Set up a trust and obtain a trust deed
You then need to set up a trust for your self managed super fund.
You must register a trust with the ATO, and you must ensure that your trust has trustees, assets, identifiable beneficiaries and intention to create a trust. After this, you must obtain a trust deed. A trust deed will set out the different rules and regulations under which it will operate. It is important to use your team of professionals to create a well-drafted trust deed to avoid issues in the future. A good trust deed will be designed to give the trustees the most control possible and the most flexibility possible. When the trust deed is finished and ready to go, it should be executed by the trustees. The trust deed should set out all the rules and regulations, and then apply and implement them into the life of the trustees.
Sign a declaration
Your self managed super fund will be almost ready to go.

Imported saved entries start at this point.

Definition summarize (allResults : list CompleteAnalysisResult) : AnalysisSummary :=
  let successfulResults := filter isSuccess allResults in
  let failedCount := List.length allResults - List.length successfulResults in
  let avg :=
    if 0 <? List.length successfulResults then
      Math_round (inject_Z (fold_left (fun acc r => (acc + seoScore r)%Z)
                                      successfulResults 0%Z)
                  / inject_Z (Z.of_nat (List.length successfulResults)))
    else 0%Z in
  let allIssues := flat_map page_issues successfulResults in
  {| totalPages := List.length allResults;
     successfulPages := List.length successfulResults;
     failedPages := failedCount;
     avgSeoScore := avg;
     criticalIssues := countType IssueError allIssues;
     warningIssues := countType IssueWarning allIssues;
     successIssues := countType IssueSuccess allIssues;
     cachedResults := 0 |}.

(** The route handler from Step 1 on, for a request that passed the
    security and URL validation and whose URL [u] has been
    normalized. *)
Definition POST (u : string) : Response :=
  let mainPageResult := analyzeMainPage u in
  match page_status mainPageResult with
  | Failed =>
      {| statusCode := mainStatusCode (page_errorType mainPageResult);
         responseBody := mainErrorBody u mainPageResult |}
  | Success =>
      let frontier := urlsToAnalyze cfg u mainPageResult in
      let allResults :=
        if 0 <? List.length frontier
        then processBatches [mainPageResult] (batches frontier)
        else [mainPageResult] in
      {| statusCode := 200%N;
         responseBody :=
           ReportBody {| mainPage := mainPageResult;
                         summary := summarize allResults;
                         pages := allResults;
                         isMultiPage := 1 <? List.length allResults |} |}
  end.

End Crawl.

End Api.

(* ===================================================================== *)
(** * Concrete sites, pages and analyzers *)
(* ===================================================================== *)

Module Examples.

Definition PAGE_SIZE_LIMIT : nat := 4096.

Definition rootUrl : string := "https://example.com/".

(** A site whose main page links to two pages that answer 500. *)
Definition mainHtml : string :=
  "<html><body><a href='/a'>A</a> <a href='https://example.com/b'>B</a></body></html>".

Definition fetchSite (u : string) (timeoutMs : Z) : result Error PageResponse :=
  if String.eqb u rootUrl
  then Return {| response_status := 200; response_text := mainHtml; response_loadTime := 120 |}
  else Return {| response_status := 500; response_text := ""; response_loadTime := 80 |}.

(** A site on which every page, the main page included, answers 404. *)
Definition fetch404 (u : string) (timeoutMs : Z) : result Error PageResponse :=
  Return {| response_status := 404; response_text := "Not Found"; response_loadTime := 30 |}.

Definition linksOnly : list (string * SEOAnalyzer) :=
  [("links", LinksAnalyzer.analyze CONFIG_default)].

Definition analyzePageSite (u : string) (isMainPage : bool) (attempt : nat)
  : result Error CompleteAnalysisResult :=
  Return (Orchestrator.analyzePage fetchSite PAGE_SIZE_LIMIT CONFIG_default linksOnly
                                   u isMainPage).

Definition analyzePage404 (u : string) (isMainPage : bool) (attempt : nat)
  : result Error CompleteAnalysisResult :=
  Return (Orchestrator.analyzePage fetch404 PAGE_SIZE_LIMIT CONFIG_default linksOnly
                                   u isMainPage).

(** Three analyzers, the first of which throws. *)
Definition okResponse : PageResponse :=
  {| response_status := 200;
     response_text := "<html><head><title>Example</title></head></html>";
     response_loadTime := 120 |}.

Definition fetchOk (u : string) (timeoutMs : Z) : result Error PageResponse :=
  Return okResponse.

Definition constantAnalyzer (s : any) : SEOAnalyzer :=
  fun _ => Return {| score := s;
                     issues := [createSuccessIssue "ok"];
                     data := Some {| data_issues := Some [createSuccessIssue "ok"];
                                     data_internalUrls := None;
                                     data_sitemap := None |} |}.

Definition crashingAnalyzer : SEOAnalyzer :=
  fun _ => Throw (new_Error "boom").

Definition twoAnalyzers : list (string * SEOAnalyzer) :=
  [("description", constantAnalyzer (of_Z 100)); ("headings", constantAnalyzer (of_Z 100))].

Definition threeAnalyzers : list (string * SEOAnalyzer) :=
  ("title", crashingAnalyzer) :: twoAnalyzers.

Definition okContext : AnalysisContext :=
  {| ctx_url := rootUrl; ctx_html := response_text okResponse;
     ctx_status := 200; ctx_loadTime := 120; ctx_isMainPage := true |}.


Definition successAt (u : string) : CompleteAnalysisResult :=
  {| page_url := u; page_status := Success; page_error := None;
     page_errorType := None; page_errorCode := None; page_httpStatus := None;
     technical_sitemap := None; links_internalUrls := []; seoScore := 80;
     page_issues := [] |}.


(** ** Sitemaps *)

Definition served (text : string) : HttpResponse :=
  {| latency := 100; status := 200; body := list_byte_of_string text |}.

Definition plainPlatform (site : string -> option HttpResponse) : Platform :=
  {| fetch := site;
     gunzipSync := fun _ => None;
     Buffer_toString := string_of_list_byte;
     TextDecoder_decode := string_of_list_byte;
     Date_is_valid := fun _ => true |}.

(** A sitemap index whose only child is the index itself. *)
Definition selfUrl : string := "https://example.com/sitemap.xml".

Definition selfIndex : string :=
  "<?xml version='1.0'?><sitemapindex><sitemap><loc>https://example.com/sitemap.xml</loc></sitemap></sitemapindex>".

Definition selfReferencing : Platform :=
  plainPlatform (fun u => if String.eqb u selfUrl then Some (served selfIndex) else None).

(** A sitemap index with two children that both list the same page. *)
Definition twoChildIndex : string :=
  "<?xml version='1.0'?><sitemapindex><sitemap><loc>https://example.com/sitemap-a.xml</loc></sitemap><sitemap><loc>https://example.com/sitemap-b.xml</loc></sitemap></sitemapindex>".

Definition childA : string :=
  "<?xml version='1.0'?><urlset><url><loc>https://example.com/page</loc></url><url><loc>https://example.com/a</loc></url></urlset>".

Definition childB : string :=
  "<?xml version='1.0'?><urlset><url><loc>https://example.com/page</loc></url><url><loc>https://example.com/b</loc></url></urlset>".

Definition twoChildren : Platform :=
  plainPlatform (fun u =>
    if String.eqb u "https://example.com/sitemap.xml" then Some (served twoChildIndex)
    else if String.eqb u "https://example.com/sitemap-a.xml" then Some (served childA)
    else if String.eqb u "https://example.com/sitemap-b.xml" then Some (served childB)
    else None).


(** A payload that starts with the gzip magic bytes.  [gzipPlatform]
    inflates it to a urlset; [corruptGzipPlatform] fails to inflate it. *)
Definition gzipPayload : list Byte.byte :=
  Byte.x1f :: Byte.x8b :: list_byte_of_string "https://example.com/from-text".

Definition inflated : string :=
  "<?xml version='1.0'?><urlset><url><loc>https://example.com/from-gzip</loc></url></urlset>".

Definition gzipSite (u : string) : option HttpResponse :=
  if String.eqb u "https://example.com/sitemap.xml"
  then Some {| latency := 100; status := 200; body := gzipPayload |}
  else None.

Definition gzipPlatform : Platform :=
  {| fetch := gzipSite;
     gunzipSync := fun _ => Some (list_byte_of_string inflated);
     Buffer_toString := string_of_list_byte;
     TextDecoder_decode := string_of_list_byte;
     Date_is_valid := fun _ => true |}.

Definition corruptGzipPlatform : Platform := plainPlatform gzipSite.

(** ** Links and frontier *)

(** A main page whose only anchor is protocol-relative and points to
    another host. *)
Definition partnerHtml : string :=
  "<html><body><a href='//other.example/page'>Partner</a></body></html>".
Lemma init_ok_inv {I : Type} (name : string) (input : I) (rnn_size : Z)
    (rnn_cell rnn_direction : string) (p : float) (enc : RecurrentEncoder I) :
  init name input rnn_size rnn_cell rnn_direction p = Ok enc ->
  enc = mkRecurrentEncoder I name input p (mkRNNSpec rnn_size rnn_direction rnn_cell).
Proof.
  unfold RecurrentEncoder_init.
  destruct (_make_rnn_spec class_repr rnn_size rnn_direction rnn_cell) as [spec|e] eqn:Hs;
    cbn [mbind result_bind]; [|discriminate].
  apply make_rnn_spec_ok in Hs. destruct Hs as (_ & _ & _ & ->).
  destruct (_ || _)%bool; [discriminate|]. intros [= <-]. reflexivity.
Qed.

Lemma init_ok_valid {I : Type} (name : string) (input : I) (rnn_size : Z)
    (rnn_cell rnn_direction : string) (p : float) :
  is_nan p = false ->
  layer_valid rnn_cell p (rnn_size, rnn_direction) ->
  init name input rnn_size rnn_cell rnn_direction p
  = Ok (mkRecurrentEncoder I name input p (mkRNNSpec rnn_size rnn_direction rnn_cell)).
Proof.
  intros Hn Hv.
  destruct (init name input rnn_size rnn_cell rnn_direction p) as [enc|e] eqn:Hi.
  - f_equal. eapply init_ok_inv, Hi.
  - pose proof (proj2 (RecurrentEncoder_init_ok_iff class_repr name input
                         rnn_size rnn_cell rnn_direction p Hn) Hv) as Hok.
    rewrite Hi in Hok. discriminate.
Qed.

Lemma init_valid_of_ok {I : Type} (name : string) (input : I) (rnn_size : Z)
    (rnn_cell rnn_direction : string) (p : float) (enc : RecurrentEncoder I) :
  is_nan p = false ->
  init name input rnn_size rnn_cell rnn_direction p = Ok enc ->
  layer_valid rnn_cell p (rnn_size, rnn_direction).
Proof.
  intros Hn Hi.
  apply (RecurrentEncoder_init_ok_iff class_repr name input rnn_size rnn_cell rnn_direction p Hn).
  rewrite Hi. reflexivity.
Qed.


Lemma layers_inv (name rnn_cell : string) (keep : float) (ckp : Checkpoints)
    (pairs : list (Z * string)) :
  forall (level : nat) (prev t : temporal E),
    layers class_repr name rnn_cell keep ckp level prev pairs = Ok t ->
    stack t
    = (stack prev
       ++ imap (fun k p => (layer_name name (level + k),
                            mkRNNSpec (fst p) (snd p) rnn_cell, keep)) pairs)%list
    /\ checkpoints_below t
       = (checkpoints_below prev
          ++ map (fun k => layer_checkpoints ckp (level + k)) (seq 0 (length pairs)))%list
    /\ bottom t = bottom prev
    /\ (is_nan keep = false -> Forall (layer_valid rnn_cell keep) pairs).
Proof.
  induction pairs as [|[sz dir] rest IH]; intros level prev t; cbn [layers].
  - intros [= <-]. cbn. rewrite !app_nil_r. auto.
  - destruct (RecurrentEncoder_init class_repr (name ++ "_layer_" ++ str_of_int (Z.of_nat level))
                prev sz rnn_cell dir keep) as [enc|e] eqn:Hi;
      cbn [mbind result_bind]; [|discriminate].
    intros Hl. apply IH in Hl. destruct Hl as (Hs & Hc & Hb & Hv).
    pose proof (init_ok_inv _ _ _ _ _ _ _ Hi) as ->.
    cbn [stack checkpoints_below bottom input_sequence Recurrent.name rnn_spec
           dropout_keep_prob] in Hs, Hc, Hb.
    rewrite Hs, Hc, Hb. cbn [imap length seq map].
    rewrite <- !app_assoc. cbn [app]. rewrite Nat.add_0_r.
    repeat split.
    + do 2 f_equal. apply imap_ext. intros k p _. cbn.
      rewrite Nat.add_succ_r. reflexivity.
    + do 2 f_equal. rewrite <- seq_shift, map_map. apply map_ext.
      intros k. rewrite Nat.add_succ_r. reflexivity.
    + intros Hn. constructor; [|auto].
      eapply init_valid_of_ok; eauto.
Qed.

Lemma layers_ok (name rnn_cell : string) (keep : float) (ckp : Checkpoints)
    (pairs : list (Z * string)) :
  is_nan keep = false ->
  Forall (layer_valid rnn_cell keep) pairs ->
  forall (level : nat) (prev : temporal E),
    is_ok (layers class_repr name rnn_cell keep ckp level prev pairs) = true.
Proof.
  intros Hn Hv. induction Hv as [|[sz dir] rest Hp _ IH]; intros level prev; cbn [layers].
  - reflexivity.
  - rewrite (init_ok_valid _ _ _ _ _ _ Hn Hp). cbn [mbind result_bind]. apply IH.
Qed.

(** The pairs of the loop and the arguments of the last call, together,
    are the sizes zipped with the directions. *)
Lemma zip_removelast {A B : Type} (l : list A) (m : list B) :
  length l = length m -> l <> [] ->
  exists a b,
    py_index l (-1) = Ok a /\ py_index m (-1) = Ok b
    /\ (zip (removelast l) m ++ [(a, b)])%list = zip l m
    /\ length (zip (removelast l) m) = (length l - 1)%nat.
Proof.
  revert m. induction l as [|a l IH]; intros m Hlen Hne; [congruence|].
  destruct m as [|b m]; [discriminate|].
  destruct l as [|a' l].
  - destruct m; [|discriminate]. exists a, b. repeat split.
  - destruct m as [|b' m]; [discriminate|].
    destruct (IH (b' :: m)) as (x & y & Hx & Hy & Hz & Hl);
      [cbn in *; lia|discriminate|].
    exists x, y.
    assert (Hidx : forall {C : Type} (c c' : C) (r : list C) (z : C),
               py_index (c' :: r) (-1) = Ok z -> py_index (c :: c' :: r) (-1) = Ok z).
    { intros C c c' r z. unfold py_index.
      change ((-1 <? 0)%Z) with true. cbn beta iota.
      replace (-1 + Z.of_nat (length (c :: c' :: r)))%Z
        with (Z.of_nat (S (length r))) by (cbn [length]; lia).
      replace (-1 + Z.of_nat (length (c' :: r)))%Z
        with (Z.of_nat (length r)) by (cbn [length]; lia).
      rewrite !Nat2Z.id.
      destruct (0 <=? Z.of_nat (length r))%Z eqn:E1; [|discriminate].
      destruct (Z.of_nat (length r) <? Z.of_nat (length (c' :: r)))%Z eqn:E2;
        [|discriminate].
      cbn [andb]. intros H.
      replace ((0 <=? Z.of_nat (S (length r)))%Z) with true
        by (symmetry; apply Z.leb_le; lia).
      replace ((Z.of_nat (S (length r)) <? Z.of_nat (length (c :: c' :: r)))%Z) with true
        by (symmetry; apply Z.ltb_lt; cbn [length]; lia).
      cbn [andb nth_error]. exact H. }
    repeat split; [apply Hidx, Hx|apply Hidx, Hy| |].
    + change (removelast (a :: a' :: l)) with (a :: removelast (a' :: l)).
      cbn [zip zip_with app]. f_equal. exact Hz.
    + change (removelast (a :: a' :: l)) with (a :: removelast (a' :: l)).
      change (length (zip (a :: removelast (a' :: l)) (b :: b' :: m)))
        with (S (length (zip (removelast (a' :: l)) (b' :: m)))).
      rewrite Hl. cbn [length]. lia.
Qed.


(** X19.  For a keep probability that is not NaN, the constructor of
    [RecurrentEncoder] is decided by its four tests: with a positive
    size, a direction of [RNN_DIRECTIONS], a cell type of
    [RNN_CELL_TYPES] and a keep probability in (0, 1] it returns the
    encoder that holds exactly its arguments, and otherwise it raises a
    [ValueError]. *)
Theorem init_decided_by_validation {I : Type} (name : string) (input : I)
    (rnn_size : Z) (rnn_cell rnn_direction : string) (p : float) :
  is_nan p = false ->
  (layer_valid rnn_cell p (rnn_size, rnn_direction) ->
   RecurrentEncoder_init class_repr name input rnn_size rnn_cell rnn_direction p
   = Ok (mkRecurrentEncoder I name input p
           (mkRNNSpec rnn_size rnn_direction rnn_cell)))
  /\ (~ layer_valid rnn_cell p (rnn_size, rnn_direction) ->
      exists msg,
        RecurrentEncoder_init class_repr name input rnn_size rnn_cell
          rnn_direction p = Raise (ValueError msg)).
Proof.
  intros Hn. split.
  - apply init_ok_valid, Hn.
  - intros Hv.
    destruct (RecurrentEncoder_init class_repr name input rnn_size rnn_cell
                rnn_direction p) as [enc|e] eqn:Hi.
    + exfalso. apply Hv. eapply init_valid_of_ok; eauto.
    + destruct (RecurrentEncoder_init_error class_repr _ _ _ _ _ _ _ Hi)
        as (msg & -> & _).
      exists msg. reflexivity.
Qed.

(** X20.  The two errors of [DeepSentenceEncoder.__init__] that come
    from the lengths of its lists.  Different numbers of sizes and
    directions raise the [ValueError] of the first test, before the
    input is embedded and before any size or direction is validated.
    No sizes and no directions pass that test, and once the input is
    embedded the constructor raises [IndexError] at [rnn_sizes[-1]]. *)
Theorem deep_init_length_errors (name : string) (vocabulary : V)
    (data_id : string) (embedding_size : Z) (rnn_cell : string)
    (max_input_len : option Z) (keep : float) (ckp : Checkpoints) :
  (forall rnn_sizes rnn_directions,
      length rnn_sizes <> length rnn_directions ->
      DeepSentenceEncoder_init class_repr EmbeddedSequence name vocabulary
        data_id embedding_size rnn_sizes rnn_directions rnn_cell max_input_len
        keep ckp
      = Raise (ValueError "Different number of rnn sizes and directions."))
  /\ (forall e,
        EmbeddedSequence (name ++ "_input") vocabulary data_id embedding_size
          max_input_len (input_checkpoints ckp) = Ok e ->
        DeepSentenceEncoder_init class_repr EmbeddedSequence name vocabulary
          data_id embedding_size [] [] rnn_cell max_input_len keep ckp
        = Raise IndexError).
Proof.
  split.
  - intros sizes dirs Hne. unfold DeepSentenceEncoder_init.
    apply Nat.eqb_neq in Hne. rewrite Hne. reflexivity.
  - intros e He. unfold DeepSentenceEncoder_init. cbn [length Nat.eqb negb].
    rewrite He. reflexivity.
Qed.

(** X21.  With as many sizes as directions, at least one of each, an
    input that can be embedded and a keep probability that is not NaN,
    [DeepSentenceEncoder.__init__] succeeds exactly when every layer
    passes the validation of [RecurrentEncoder]: the k-th size is
    positive and the k-th direction is one of [RNN_DIRECTIONS], for
    every k, and the cell type and the keep probability are valid. *)
Theorem deep_init_ok_iff (name : string) (vocabulary : V) (data_id : string)
    (embedding_size : Z) (rnn_sizes : list Z) (rnn_directions : list string)
    (rnn_cell : string) (max_input_len : option Z) (keep : float)
    (ckp : Checkpoints) (e : E) :
  is_nan keep = false ->
  length rnn_sizes = length rnn_directions ->
  rnn_sizes <> [] ->
  EmbeddedSequence (name ++ "_input") vocabulary data_id embedding_size
    max_input_len (input_checkpoints ckp) = Ok e ->
  is_ok (DeepSentenceEncoder_init class_repr EmbeddedSequence name vocabulary
           data_id embedding_size rnn_sizes rnn_directions rnn_cell
           max_input_len keep ckp) = true
  <-> Forall (layer_valid rnn_cell keep) (zip rnn_sizes rnn_directions).
Proof.
  intros Hn Hlen Hne He. unfold DeepSentenceEncoder_init.
  rewrite Hlen, Nat.eqb_refl. cbn [negb]. rewrite He. cbn [mbind result_bind].
  destruct (zip_removelast rnn_sizes rnn_directions Hlen Hne)
    as (a & b & Ha & Hb & Hz & _).
  rewrite <- Hz, Forall_app, Forall_singleton.
  split.
  - destruct (layers class_repr name rnn_cell keep ckp 0 (Embedded e)
                (zip (removelast rnn_sizes) rnn_directions)) as [t|err] eqn:Hl;
      cbn [mbind result_bind]; [|discriminate].
    rewrite Ha, Hb. cbn [mbind result_bind].
    destruct (RecurrentEncoder_init class_repr name t a rnn_cell b keep)
      as [enc|err] eqn:Hi; cbn [mbind result_bind]; [|discriminate].
    intros _. split.
    + apply (layers_inv _ _ _ _ _ _ _ _ Hl), Hn.
    + eapply init_valid_of_ok; eauto.
  - intros [Hv Hlast].
    pose proof (layers_ok name rnn_cell keep ckp _ Hn Hv 0%nat (Embedded e)) as Hok.
    destruct (layers class_repr name rnn_cell keep ckp 0 (Embedded e)
                (zip (removelast rnn_sizes) rnn_directions)) as [t|err];
      [|discriminate].
    cbn [mbind result_bind]. rewrite Ha, Hb. cbn [mbind result_bind].
    rewrite (init_ok_valid _ _ _ _ _ _ Hn Hlast). reflexivity.
Qed.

The trustees must now sign a declaration to say that you understand your obligations of your self managed super fund, as well as the responsibilities that they have once they have signed it. The declaration must be signed and in the approved form within 21 days of you becoming a trustee.
Open a cash account
The trustees of a self managed super fund will need to open a cash account in order to receive contributions, earnings and rollovers from investments. This account will also need to pay certain expenses such as accounting fees, annual supervisory levy, taxation liabilities and member benefits. You must know all of these things so that you understand what you will have to pay upon signing a declaration and setting up your trust.
In summary, a self managed super fund has many steps into being set up, but once they are complete it will be well worth it. It is important to have a team of professionals to help you set it up, so that everything is correct and there will be no issues with it. This way it can be set up quickly and you can start operating as soon as possible.